Economia

Farfetch diversifica portefólio e prepara-se para entrar em bolsa

José Neves, o CEO da Farfetch, nas instalações da empresa em Leça do Balio, Matosinhos

Paulo Duarte

O ‘unicórnio’ com ADN português firma primeira parceria com uma rede retalhista de marcas de luxo, a Harvey Nichols, e já contratou os bancos de investimento para prepararem a sua entrada na bolsa americana, ainda este ano

Este primeiro trimestre de 2018 tem sido intenso para a Farfetch, plataforma de comércio eletrónico de marcas de luxo, fundada pelo português José Neves. Depois de conhecidas as parcerias com duas marcas globais - a Burberry e a Chanel -, em fevereiro, foi anunciada esta segunda-feira uma nova 'aquisição' desta tecnológica, que passa a disponibilizar agora produtos da Harvey Nichols, um grupo de armazéns (departament stores) de luxo. É a primeira rede retalhista a juntar-se à Farfetch, que nasceu em 2009 pelas mãos do empreendedor português José Neves.

Desta forma, a Harvey Nichols, que conta com 15 lojas em nove países, passará a ter os seus produtos disponíveis na plataforma online da Farfetch no segundo semestre deste ano. E torna-se num dos parceiros mais valiosos para a empresa sedeada em Londres.

A Farfetch, que faz entregas em 190 países (contando com uma base de 2 milhões de clientes e 900 fornecedores de artigos de luxo), é, até agora, o único 'unicórnio com ADN português - ou seja, uma empresa avaliada em mais de mil milhões de dólares (cerca de 811 milhões de euros).

Em comunicado, José Neves, fundador e presidente executivo da empresa, diz: "Estamos muito satisfeitos com esta parceria com a Harvey Nichols, que se junta à plataforma e marca o lançamento da nossa oferta de lojas departamento”.
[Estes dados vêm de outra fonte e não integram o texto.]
(* ===== verification/Catalog.v ===== *)
(** * Catalog: the directory of objects

    The directory page of [src/core/catalog.asm] as far as queues and streams use
    it - [db_catalog_page], [db_catalog_put_queue], [db_catalog_put_stream],
    [db_catalog_drop] and the entry [db_catalog_edit] repoints - and the lookups
    by name of [src/sql/binder.asm] ([catalog_find_*]).  Tables and indexes are
    entries with a name and an id and nothing else.

    An entry's page is the object it defines.  What a call asks of the pages
    below - whether the database can be written, how many pages are free, what an
    allocation answers - is a field of [env], one per call. *)

From Stdlib Require Import String Ascii Sorted.
From S2P Require Import LeaseQueue Dequeue Stream Tokenizer Prelude.

(** ** Data *)

Definition CybouDB_E_CATALOG : Z := 26.
Definition CybouDB_E_CATALOG_FULL : Z := 29.
Definition CAT_MAX_TABLES : nat := 251.

Inductive object := OSchema | OIndex | OQueue (q : queue) | OStream (s : stream).

Record entry := mk_entry {
  e_id : Z;
  e_name : list ascii;
  e_object : object;
}.

(** [ready] is what the checks of [DB_WRITABLE], [DB_MODE], the catalog feature
    and [DB_GENERATION] answer, [graph_valid] what [current_valid] does. *)
Record env := mk_env {
  feat_pax : bool;
  feat_queue : bool;
  feat_leases : bool;
  feat_stream : bool;
  ready : Z;
  graph_valid : bool;
  headroom : nat;
  page_alloc : Z;
  segment_page : Z;
  chain : string -> Z;
  wall_ms : Z;
}.

(** [db_catalog_edit], on an entry that is there: the page and the directory are
    copied. *)
Definition edit_code (ev : env) : Z :=
  if negb (ready ev =? 0) then ready ev
  else if (headroom ev <? 2)%nat then CybouDB_E_FULL else page_alloc ev.

Definition ctx_of (ev : env) : ctx := mk_ctx (feat_leases ev) (edit_code ev) (segment_page ev).
Definition sctx_of (ev : env) : sctx := mk_sctx (ctx_of ev) (feat_stream ev) (chain ev).

Definition is_type (t : cat_type) (o : object) : bool :=
  match t, o with CAT_QUEUE, OQueue _ | CAT_STREAM, OStream _ => true | _, _ => false end.

Definition has_feature (t : cat_type) (ev : env) : bool :=
  match t with CAT_QUEUE => feat_queue ev | CAT_STREAM => feat_stream ev end.

(** ** By name *)

(** Equal, or the same letter in two cases. *)
Definition char_matches (c d : ascii) : bool :=
  (c =? d)%char ||
  (let al := code c .| 0x20 in let dl := code d .| 0x20 in (al =? dl) && (97 <=? al) && (al <=? 122)).

(** [.cmp_chars] and [.check_zero]: the stored name is padded with NULs and has to
    end where the name looked for does. *)
Fixpoint name_matches (stored name : list ascii) : bool :=
  match name with
  | [] => match stored with [] => true | _ :: _ => false end
  | d :: name' =>
      match stored with
      | c :: stored' => char_matches c d && name_matches stored' name'
      | [] => char_matches "000" d && name_matches [] name'
      end
  end.

Definition catalog_find_object (dir : list entry) (n : list ascii) : option entry :=
  if (31 <? length n)%nat then None else List.find (fun e => name_matches (e_name e) n) dir.

(** [catalog_find_queue] and [catalog_find_stream]: a name taken by another kind
    of object is not found. *)
Definition catalog_find (t : cat_type) (dir : list entry) (n : list ascii) : option Z :=
  match catalog_find_object dir n with
  | Some e => if is_type t (e_object e) then Some (e_id e) else None
  | None => None
  end.

(** One past the last id the directory holds. *)
Definition next_id (dir : list entry) : Z :=
  match list.last dir with Some e => e_id e + 1 | None => 1 end.
(* ===== verification/Api.v ===== *)
(** * Api: connections and statements

    The handles of [cyboudb.h] as [src/api/cyboudb_c.asm] keeps them: opening and
    creating a database, the error message, preparing and finalizing statements,
    one-shot execution, closing.  The memory the library takes is explicit
    ([os]: the live blocks, and whether the next request succeeds); the storage
    engine and the SQL compiler are the interface [Core].

    A handle argument is an [option]: [None] is NULL.  A pointer to receive a
    handle is a [bool]: whether it is not NULL. *)

From Stdlib Require Import String.
From S2P Require Import Prelude Engine Step.

Open Scope string_scope.
Open Scope Z_scope.
Open Scope list_scope.

Definition CybouDB_CREATE_KNOWN : Z := CybouDB_CREATE_QUEUE_LEASES.
Definition CybouDB_E_BUSY : Z := 33.
Definition CybouDB_DB_H_SIZE : Z := 4096.
Definition CybouDB_STMT_INITIAL_SIZE : Z := 65536.

Definition str_ok : string := "ok".
Definition str_misuse : string := "misuse: invalid argument or closed handle".
Definition str_busy : string := "busy: finalize all statements before closing the database".
Definition str_nomem : string := "out of memory preparing statement".

(** ** Memory *)

(** The blocks taken and not given back, by size; whether each request succeeds. *)
Record os := mk_os { live : list Z; grants : nat -> bool; requests : nat }.

Definition os_mem_alloc (o : os) (size : Z) : os * bool :=
  if grants o (requests o) then (mk_os (size :: live o) (grants o) (S (requests o)), true)
  else (mk_os (live o) (grants o) (S (requests o)), false).

Fixpoint remove_one (x : Z) (l : list Z) : list Z :=
  match l with
  | [] => []
  | y :: l' => if y =? x then l' else y :: remove_one x l'
  end.

Definition os_mem_free (o : os) (size : Z) : os := mk_os (remove_one size (live o)) (grants o) (requests o).

(** ** Opening *)

Record world (F : Type) := mk_world { files : F; heap : os }.
Arguments mk_world {F}.
Arguments files {F}.
Arguments heap {F}.

Section api.
Context {F C P X : Type} `{Core F C P X}.

Definition with_heap (w : world F) (o : os) : world F := mk_world (files w) o.

Definition cyboudb_open (w : world F) (path : option string) (flags : Z) (out_db : bool) : world F * Z * option (conn C) :=
  match path with
  | None => (w, CybouDB_MISUSE, None)
  | Some path =>
      if negb out_db then (w, CybouDB_MISUSE, None) else
      let '(o, ok) := os_mem_alloc (heap w) CybouDB_DB_H_SIZE in
      if negb ok then (with_heap w o, CybouDB_NOMEM, None) else
      let '(f, rc, ctx) := db_open (files w) path (negb (flags .& CybouDB_OPEN_READWRITE =? 0)) in
      if negb (rc =? 0) then
        (mk_world f (os_mem_free o CybouDB_DB_H_SIZE), (if rc =? CybouDB_E_BUSY then CybouDB_BUSY else CybouDB_ERROR), None)
      else (mk_world f o, CybouDB_OK, Some (mk_conn flags true 0 EmptyString 0 false 0 ctx))
  end.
Na rampa de lançamento para o mercado de capitais

A nova parceria, depois de outras associações igualmente mediáticas e do anúncio da abertura, também durante este ano, de um escritório da Farfetch no Dubai, vem dar gás à ideia de que 2018 poderá ser o ano de entrada da empresa no mundo da bolsa, nos Estados Unidos, o seu maior mercado.

Segundo o 'Financial Times' deste sábado, a Farfetch contratou os bancos de investimento JPMorgan e Goldman Sachs para prepararem a oferta pública inicial (IPO) na bolsa americana. As expectativas é de que a empresa consiga uma valorização de 4 mil milhões de libras (perto de 4,5 mil milhões de euros).

Segundo os últimos dados financeiros conhecidos da Farfetch, referentes a 2016 e conhecidos em novembro passado, a empresa registou vendas brutas de 548 milhões de libras (perto de 613 milhões de euros), traduzindo um crescimento de mais de 80% face ao ano anterior. Contudo, os resultados líquidos foram negativos, com a Farfetch a apresentar um prejuízo de 34 milhões de libras (cerca de 38,3 milhões). Na altura, ao Expresso, o fundador José Neves considerou estes valores "números que são extraordinários tendo em conta a escala em que já operamos”, que são um reflexo da necessidade de realização de investimentos para alimentar o rápido crescimento desta tecnológica.